明らかに不遇な扱いを受けているアイスウルフを気に掛けるという慈愛に満ちた行為だがそれでも負けてしまえばそれは結局意味のないこと。
テンマからすればそこに同情を挟む余地はないのだろう。
テンマは黙って戦闘を観察し続ける姿勢へ入る。
「そんな」
本当に助けにいくつもりが見えないテンマの様子を見て顔を青くさせるゴブノスケに「それに」と言葉を付け加える。

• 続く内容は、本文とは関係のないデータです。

Section split_lemmas.
Context `{PathPattern P}.

Definition rules_of (masks : list (list string)) : list (StateRule P) :=
  (λ filter_masks, {| patterns := pattern_from <$> filter_masks |}) <$> masks.

Definition masks_of (op : ReadWriteEnum) (r : AccessRightsRuleEnumSpec) : list (list string) :=
  match r with
  | StateRuleSpec rule_op filter_masks => if op_covers rule_op op then [filter_masks] else []
  | LogRuleSpec _ => []
  end.

Lemma split_rules_spec rule_list :
  state_read (split_rules rule_list) = rules_of (rule_list ≫= masks_of RwRead) ∧
  state_write (split_rules rule_list) = rules_of (rule_list ≫= masks_of RwWrite).
Proof.
  unfold split_rules.
  assert (∀ res : ReadWriteFiltered P,
    state_read (foldl split_rule res rule_list) =
      state_read res ++ rules_of (rule_list ≫= masks_of RwRead) ∧
    state_write (foldl split_rule res rule_list) =
      state_write res ++ rules_of (rule_list ≫= masks_of RwWrite)) as Hall.
  { induction rule_list as [|r rule_list IH]; intros res; cbn [foldl];
      [by rewrite !app_nil_r|].
    destruct (IH (split_rule res r)) as [-> ->]. rewrite !bind_cons. unfold rules_of.
    destruct r as [[]|]; simpl; by rewrite <-?app_assoc. }
  apply (Hall {| state_read := []; state_write := []; log_rules := [] |}).
Qed.

Lemma rules_match_spec op rules path :
  (rules_match (rules_of (rules ≫= masks_of op)) path).1 = true ↔
  ∃ f, f ∈ rule_masks op rules ∧ (pattern_matches (pattern_from f) path).1 = true.
Proof.
  unfold rules_match, rules_of. rewrite first_match_true. split.
  - intros (r & (masks & -> & Hin)%list_elem_of_fmap & Hr).
    unfold rule_matches in Hr. apply first_match_true in Hr as (p & Hp & Hm). simpl in Hp.
    apply list_elem_of_fmap in Hp as (f & -> & Hf). exists f. split; [|done].
    apply list_elem_of_bind in Hin as (r & Hmasks & Hr). apply list_elem_of_bind. exists r.
    split; [|done]. destruct r as [rop fs|]; simpl in *; [|by apply elem_of_nil in Hmasks].
    destruct (op_covers rop op); [|by apply elem_of_nil in Hmasks].
    by apply list_elem_of_singleton in Hmasks as ->.
  - intros (f & (r & Hf & Hr)%list_elem_of_bind & Hm).
    destruct r as [rop fs|]; [|by apply elem_of_nil in Hf].
    destruct (op_covers rop op) eqn:Hop; [|by apply elem_of_nil in Hf].
    exists {| patterns := pattern_from <$> fs |}. split.
    + apply (list_elem_of_fmap_2 (λ fs, {| patterns := pattern_from <$> fs |})).
      apply list_elem_of_bind. exists (StateRuleSpec rop fs). split; [|done]. simpl. rewrite Hop. by left.
    + unfold rule_matches. apply first_match_true. simpl. exists (pattern_from f).
      split; [by apply list_elem_of_fmap_2|done].
Qed.
End split_lemmas.

(** A state request is authorized if every mask is allowed and none is denied. *)
Lemma check_state_rules_spec op masks allow deny :
  check_state_rules masks (rules_of (P := AllowPathPattern) (allow ≫= masks_of op))
    (rules_of (P := DenyPathPattern) (deny ≫= masks_of op)) = true ↔
  ∀ mask, mask ∈ (match masks with [] => [""] | _ => masks end) →
    (∃ f, f ∈ rule_masks op allow ∧
       (allow_matches (pattern_from f) (auth_path_from mask)).1 = true) ∧
    ¬ (∃ f, f ∈ rule_masks op deny ∧
       (deny_matches (pattern_from f) (auth_path_from mask)).1 = true).
Proof.
  unfold check_state_rules. rewrite forallb_forall. setoid_rewrite <-list_elem_of_In.
  assert (∀ path, (rules_match (rules_of (P := AllowPathPattern) (allow ≫= masks_of op)) path).1 = true ↔
    ∃ f, f ∈ rule_masks op allow ∧ (allow_matches (pattern_from f) path).1 = true) as Hallow
    by exact (rules_match_spec (P := AllowPathPattern) op allow).
  assert (∀ path, (rules_match (rules_of (P := DenyPathPattern) (deny ≫= masks_of op)) path).1 = true ↔
    ∃ f, f ∈ rule_masks op deny ∧ (deny_matches (pattern_from f) path).1 = true) as Hdeny
    by exact (rules_match_spec (P := DenyPathPattern) op deny).
  split; intros Hall mask Hmask; specialize (Hall mask Hmask); revert Hall;
    rewrite <-Hallow, <-Hdeny;
    destruct (rules_match (rules_of (P := AllowPathPattern) _) _).1,
      (rules_match (rules_of (P := DenyPathPattern) _) _).1; naive_solver.
Qed.

Lemma zip_forallb sections path :
  forallb (λ '(a, b), section_matches a b) (zip sections path) = true ↔
  Forall2 (λ s x, section_matches s x = true) (take (length path) sections) (take (length sections) path).
Proof.
  revert path. induction sections as [|s sections IH]; intros [|x path]; simpl;
    try (split; [by constructor|done]).
  rewrite andb_true_iff, IH. split; [intros []; by constructor|by inversion 1].
Qed.

Lemma Forall2_prefix {A B} (R : A → B → Prop) l k p q :
  Forall2 R l p → p `prefix_of` q → k `prefix_of` q →
  Forall2 R (take (length k) l) (take (length l) k).
Proof.
  intros Hl [q1 Hq1] [q2 Hq2]. apply Forall2_same_length_lookup. split.
  - apply Forall2_length in Hl. rewrite !length_take. lia.
  - intros i x y [Hx Hi]%lookup_take_Some [Hy Hi']%lookup_take_Some.
    assert (q !! i = Some y) as Hqy by (rewrite Hq2; by apply lookup_app_l_Some).
    destruct (Forall2_lookup_l _ _ _ _ _ Hl Hx) as (y' & Hy' & HR).
    assert (q !! i = Some y') as Hqy' by (rewrite Hq1; by apply lookup_app_l_Some).
    congruence.
Qed.

(** A deny rule that covers a field below the mask matches the mask. *)
Lemma deny_matches_covers f k q :
  covers f q → k `prefix_of` q → (deny_matches (pattern_from f) k).1 = true.
Proof.
  intros (Hne & p & Hp & Hall) Hk.
  unfold deny_matches, match_rule_with_path. simpl. unfold pattern_sections_from in *.
  destruct (section_from <$> auth_path_from f) as [|s ss] eqn:Hss.
  { by destruct (auth_path_from f). }
  rewrite (proj2 (zip_forallb _ _)); [done|]. by eapply Forall2_prefix.
Qed.

(** An allow rule that matches a mask covers the fields below it, unless it is
    longer than the mask. *)
Lemma allow_matches_covers f k q :
  (allow_matches (pattern_from f) k).1 = true →
  length (auth_path_from f) ≤ length k → k `prefix_of` q → covers f q.
Proof.
  intros Hm Hlen Hk. unfold allow_matches in Hm.
  case_match; [done|]. unfold match_rule_with_path in Hm. simpl in Hm.
  assert (length (pattern_sections_from f) = length (auth_path_from f)) as Hl
    by apply length_fmap.
  unfold covers. split; [intros Heq; unfold pattern_sections_from in Hm; by rewrite Heq in Hm|].
  destruct (forallb _ _) eqn:Hall; [|by destruct (pattern_sections_from f)].
  apply zip_forallb in Hall. rewrite Hl, (take_ge (pattern_sections_from f)) in Hall by lia.
  exists (take (length (auth_path_from f)) k). split; [|done].
  destruct Hk as [r ->]. exists (drop (length (auth_path_from f)) k ++ r).
  by rewrite app_assoc, take_drop.
Qed.

Lemma mask_matches_no_wildcard mask p :
  WILDCARD_SYMBOL ∉ mask → mask_matches mask p → p = mask.
Proof.
  intros Hno Hm. unfold mask_matches in Hm. induction Hm as [|m x mask p Hx Hm IH]; [done|].
  apply not_elem_of_cons in Hno as [Hne Hno]. f_equal; [naive_solver|auto].
Qed.

(** The operation and the masks of a request that reads or writes the state;
    the empty list of masks stands for the whole state. *)
Definition state_request `{StateConversion} (c : RequestContent) :
    option (ReadWriteEnum * list string) :=
  let masks l := match l with [] => [""] | _ => l end in
  match c with
  | CompleteStateRequestContent r => Some (RwRead, masks (field_mask r))
  | UpdateStateRequestContent r => Some (RwWrite, masks (update_mask r))
  | _ => None
  end.

(** Rules that start with a wildcard have no other section. *)
Definition no_long_wildcard_rule (op : ReadWriteEnum) (rules : list AccessRightsRuleEnumSpec) : Prop :=
  ∀ f, f ∈ rule_masks op rules → head (auth_path_from f) = Some WILDCARD_SYMBOL →
    auth_path_from f = [WILDCARD_SYMBOL].

Lemma authorize_state_spec `{StateConversion} access id c op masks :
  state_request c = Some (op, masks) →
  authorize (authorizer_from access) {| request_id := id; request_content := Some c |} = true →
  ∀ mask, mask ∈ masks →
    (∃ f, f ∈ rule_masks op (allow_rules access) ∧
       (allow_matches (pattern_from f) (auth_path_from mask)).1 = true) ∧
    ¬ (∃ f, f ∈ rule_masks op (deny_rules access) ∧
       (deny_matches (pattern_from f) (auth_path_from mask)).1 = true).
Proof.
  destruct (split_rules_spec (P := AllowPathPattern) (allow_rules access)) as [Har Haw].
  destruct (split_rules_spec (P := DenyPathPattern) (deny_rules access)) as [Hdr Hdw].
  destruct c as [r|r|r| |]; intros [= <- <-] Hauth;
    unfold authorize, authorizer_from in Hauth;
    cbn [request_content state_allow_write state_allow_read state_deny_write state_deny_read] in Hauth.
  - rewrite Haw, Hdw in Hauth. by apply check_state_rules_spec.
  - rewrite Har, Hdr in Hauth. by apply check_state_rules_spec.
Qed.

Lemma allow_wildcard_head f :
  head (allow_sections (pattern_from f)) = Some Wildcard → head (auth_path_from f) = Some WILDCARD_SYMBOL.
Proof.
  simpl. unfold pattern_sections_from. destruct (auth_path_from f) as [|s ss]; [done|]. simpl.
  unfold section_from. by destruct (String.eqb_spec s WILDCARD_SYMBOL) as [->|].
Qed.

(** ** Properties *)


(** The access rules of the examples. *)
Definition example_access (allow deny : list AccessRightsRuleEnumSpec) : ControlInterfaceAccessSpec :=
  {| allow_rules := allow; deny_rules := deny |}.

Definition read_request (masks : list string) : @RequestContent example_conversion :=
  @CompleteStateRequestContent example_conversion
    {| field_mask := masks; subscribe_for_events := false |}.

Definition example_authorize (access : ControlInterfaceAccessSpec)
    (c : @RequestContent example_conversion) : bool :=
  authorize (authorizer_from access)
    (@Build_Request example_conversion "1" (Some c)).

(** Everything may be read but one workload. *)
Definition secret_access : ControlInterfaceAccessSpec :=
  example_access [StateRuleSpec RwReadWrite ["desiredState"]]
                 [StateRuleSpec RwRead ["desiredState.workloads.secret"]].


(** A deny rule is no protection against a mask with a wildcard: reading one
    denied workload is refused, but reading all workloads is authorized, and
    the server expands that mask to the denied workload as well. *)
Theorem wildcard_mask_bypasses_deny_rule :
  example_authorize secret_access (read_request ["desiredState.workloads.secret"]) = false ∧
  example_authorize secret_access (read_request ["desiredState.workloads.*"]) = true ∧
  let current := VMapping [(VString "desiredState", VMapping [(VString "workloads",
    VMapping [(VString "secret", VString "data")])])] in
  let q := ["desiredState"; "workloads"; "secret"] in
  (∃ f, f ∈ rule_masks RwRead (deny_rules secret_access) ∧ covers f q) ∧
  @expand_wildcards assoc_mapping current [auth_path_from "desiredState.workloads.*"] = Some [q].
Proof.
  split; [vm_compute; reflexivity|]. split; [vm_compute; reflexivity|].
  intros current q. split; [|vm_compute; reflexivity].
  exists "desiredState.workloads.secret". split; [by left|]. split; [done|].
  exists q. split; [done|]. vm_compute. repeat constructor.
Qed.

(** An allow rule that continues after a leading wildcard authorizes reading
    the whole state, although it covers only a part of it. *)
Theorem long_wildcard_rule_allows_everything :
  let access := example_access [StateRuleSpec RwRead ["*.workloads.nginx"]] [] in
  example_authorize access (read_request []) = true ∧
  example_authorize access (read_request ["desiredState"]) = true ∧
  example_authorize access (read_request ["desiredState.configs"]) = false ∧
  (∀ f, f ∈ rule_masks RwRead (allow_rules access) → ¬ covers f ["desiredState"; "configs"]).
Proof.
  intros access. split_and!; try (vm_compute; reflexivity).
  intros f Hf. apply list_elem_of_singleton in Hf as ->.
  intros (_ & p & [r Hr] & Hall%Forall2_length). apply (f_equal length) in Hr.
  rewrite length_app in Hr. simpl in *. lia.
Qed.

「ダンジョンボスが部屋から出ない……それがダンジョンのルールなのだろう?」
「な」
あくまでも冷静な言葉を放つテンマ。
両者がまるで鏡のように反応を続ける。一瞬沈黙して言葉を失っていたゴブノスケは、だが「違うよ」とテンマを睨みつけた。
「なに?」
「ここは僕のダンジョンだ。君という存在がいない他の一般的なダンジョンじゃない。外から魔物を連れてきて魔物同士を殺し合いをさせて、次々とダンジョン魔物たちを進化させて、そんな僕とテンマだけのダンジョンだ! 他のダンジョンのルールなんて知ったことじゃないよ!」
「……っ」
思わず反論の言葉を失ったテンマだが、戦闘観察の光景からは更なる言葉が彼らの耳に入っていく
『そろそろ死にかけだけど、シャノン。こいつを従属させるんだろ?』
『ええ、そうね。怒りは晴れないけれどこの子を私の魔物にすればこれからは虐め放題だし、なんならこうやって死なない程度に素材をはぎ取れば私たち、億万長者になれるわよ』
『……クィーンアントの素材なんて一体いくらで売れるんだろうね』
口々に発する言葉は先ほどのゴブノスケの『他のダンジョンのルールなんて知ったことじゃない』という言葉に近い意味を持つモノ。本来ダンジョンの魔物を従属させることは不可能。なぜなら魔物使いは幼少のころから育成に力を注がなければいけないからだ。もちろんそれがシャノンのスキルだと言われてしまえばその通りではあり、テンマの強者が正しいといえる理屈でいえばそれもまた仕方がないところではあるのだが――
「アンコを従属させる……だと?」
――絶対零度と言うべきか。
テンマの言葉がダンジョンボスの部屋を凍らせた。